Il teatro, adagiato sul lato del Monte Barbaro, oggi domina una spettacolare vista del Golfo di Castellamare. Costruito dalla fine del IV all'inizio del III secolo A.C., il teatro come si è visti oggi risale al II secolo A.C.. Originariamente aveva 29 file di sedili (il più basso 21 sopravvivere) divisi verticalmente in sette sezioni di scale d'accesso.
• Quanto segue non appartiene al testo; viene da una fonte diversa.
(* ===== verification/AgentRunFacts.v ===== *)
(** The tool phase of an iteration, the loop and its end: every call of a
    response gets one result, in order; the stream ends with one terminal event. *)

From S2P Require Import Prelude Json Effects Llm TurnMachine Compression ToolContract.
From S2P Require Import ToolInvocation ToolRegistry ToolExecution Approval AgentPorts.
From S2P Require Import AgentLoop AgentFacts AgentLoopFacts.
From stdpp Require Import base tactics gmap sets strings list.
From Stdlib Require Import ZArith Lia.

Open Scope Z_scope.

Import TurnPhase Reason.

(** The ids of the calls in a response, and of the results in a message. *)
Definition response_calls `{J : SerdeJson} (response : ModelResponse) : list string :=
  response_content response ≫= OrphanSnip.call_ids.
Definition answered_ids `{J : SerdeJson} (blocks : list ContentBlock) : list string :=
  blocks ≫= result_ids.

(** ** Decisions *)

Section decisions.
Context `{J : SerdeJson} {W : Type}.

(** A call is approved when it is prepared, and the gate approved the request it
    was asked about, unless the call is of a control tool. *)
Lemma merge_decisions_approved (l : list (Prepared (W := W))) gated i q :
  l !! i = Some q → merge_decisions l gated !! i = Some Approval.Approved →
  ∃ c, q.2 = inl c ∧
    if is_control_tool (pt_name q.1) then True
    else gated !! length (omap approval_request (take i l)) = Some Approval.Approved.
Proof.
  revert gated i. induction l as [|[tool p] l IH]; intros gated i Hi Hd; [done|].
  destruct i as [|i]; simpl in Hi.
  - injection Hi as <-. simpl in *. destruct p as [c|e]; [|done]. exists c. split; [done|].
    destruct (is_control_tool (pt_name tool)); [done|]. by destruct gated; simplify_eq/=.
  - destruct p as [c|e]; simpl in Hd.
    + unfold approval_request at 1. simpl.
      destruct (is_control_tool (pt_name tool)); simpl in *; [by apply IH|].
      destruct gated as [|d gated]; simpl in *; [|by apply IH].
      destruct (IH [] i Hi Hd) as (c' & Hc & Hg). exists c'. split; [done|].
      by destruct (is_control_tool (pt_name q.1)).
    + by apply IH.
Qed.

Lemma ungated_approved (l : list (Prepared (W := W))) i q :
  l !! i = Some q → (ungated_decision <$> l) !! i = Some Approval.Approved →
  ∃ c, q.2 = inl c.
Proof.
  intros Hi Hd. apply list_lookup_fmap_Some in Hd as (q' & Hd & Hq).
  injection (eq_trans (eq_sym Hi) Hq) as <-. unfold ungated_decision in Hd.
  destruct (q.2); simplify_eq. by eexists.
Qed.

End decisions.

Section tools.
Context `{J : SerdeJson} `{C : Crates} {W : Type} `{HO : !HashOrder} `{HH : !Host W}
  `{HS : !Scheduler W} `{HC : !Codecs W} `{IB : !IterationBound}.
Context (panics hangs : Prop) (config : AgentLoop W) (request : AgentTurnRequest W)
  (ports : AgentExecutionPorts W).
Context (Hrel : Reliable panics hangs config request ports).

Notation calm := (Effects.calm panics hangs).
Notation triple := (Effects.triple panics hangs).
Notation prepared_calm := (prepared_calm panics hangs).

(** ** Preparation *)

Lemma pending_calls_ok p k n ms blocks :
  triple (Inv (W := W) p k n ms) (pending_calls blocks)
    (λ calls s, pt_id <$> calls = blocks ≫= OrphanSnip.call_ids ∧ Inv p k n ms s) Stopped.
Proof.
  induction blocks as [|b blocks IH]; [by apply triple_ret|].
  destruct b; try exact IH. cbn [pending_calls].
  bind_with fresh_uuid_ok. eapply triple_bind; [exact IH|]. intros rest.
  apply triple_pure. intros Hrest. apply triple_ret. intros s Hs. split; [|done].
  simpl. by f_equal.
Qed.

Lemma prepare_calm w tool input :
  match prepare (req_tools request) w tool input with
  | Ok c => handler_calm panics hangs c
  | Err _ => True
  | Panic => panics
  | Diverge => hangs
  end.
Proof.
  unfold prepare. destruct (get (req_tools request) w tool) as [impl|] eqn:E; simpl; [|done].
  destruct (rel_tools _ _ _ _ _ Hrel w tool impl E) as [Hp Hh]. specialize (Hp input).
  destruct (tool_prepare impl input); simpl; try done. intros ctx. apply Hh.
Qed.

Lemma prepare_calls_ok p k n ms w calls :
  triple (Inv p k n ms) (prepare_calls request w calls)
    (λ l s, (l.*1 = calls ∧ Forall (λ q, prepared_calm q.2) l) ∧ Inv p k n ms s) Stopped.
Proof.
  induction calls as [|tool calls IH]; [by apply triple_ret|]. cbn [prepare_calls].
  eapply (triple_bind _ _ _ _ _ (λ q s, prepared_calm q ∧ Inv p k n ms s)).
  { intros s Hs. pose proof (prepare_calm w (pt_name tool) (pt_input tool)) as Hc.
    unfold etry, eres. by destruct (prepare _ w _ _). }
  intros q. apply triple_pure. intros Hq. eapply triple_bind; [exact IH|]. intros rest.
  apply triple_pure. intros [Hrest Hall]. apply triple_ret. intros s Hs.
  split; [|done]. split; [simpl; by f_equal|by constructor].
Qed.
La capacità sarebbe, pertanto, sono stati circa 4.000 spettatori. Il teatro è supportato da un contenente pareti costruite con blocchi di calcare. L'orchestra, scena building (una volta decorata con scene collegate al pastorale Dio Pan) e ingressi (paradoi) su entrambi i lati sono stati persi. Il Teatro continua a ospitare eventi di teatro e drammi greci durante i mesi estivi.

Le fortificazioni

Monte Barbaro aveva anche grandi fortificazioni che erano cominciati nel v secolo A.C. e ampliati nel corso dei secoli per includere undici torri quadrate e fino a cinque porte. Reperti nei pressi delle mura includono alcuni 120 missili di pietra per l'uso con catapulte. Utilizzato dal IV secolo A.C., questi sarebbe hanno montati sui bastioni della parete. Nel corso del tempo le fortificazioni ritirarsi superiore su per la collina con i cancelli più bassi essere abbandonati, così che solo la parte superiore della città era difendibile dal primo secolo D.C.. Queste difese più recenti inclusi 13 torri (la più alta essendo alta 6 metri) e due porte.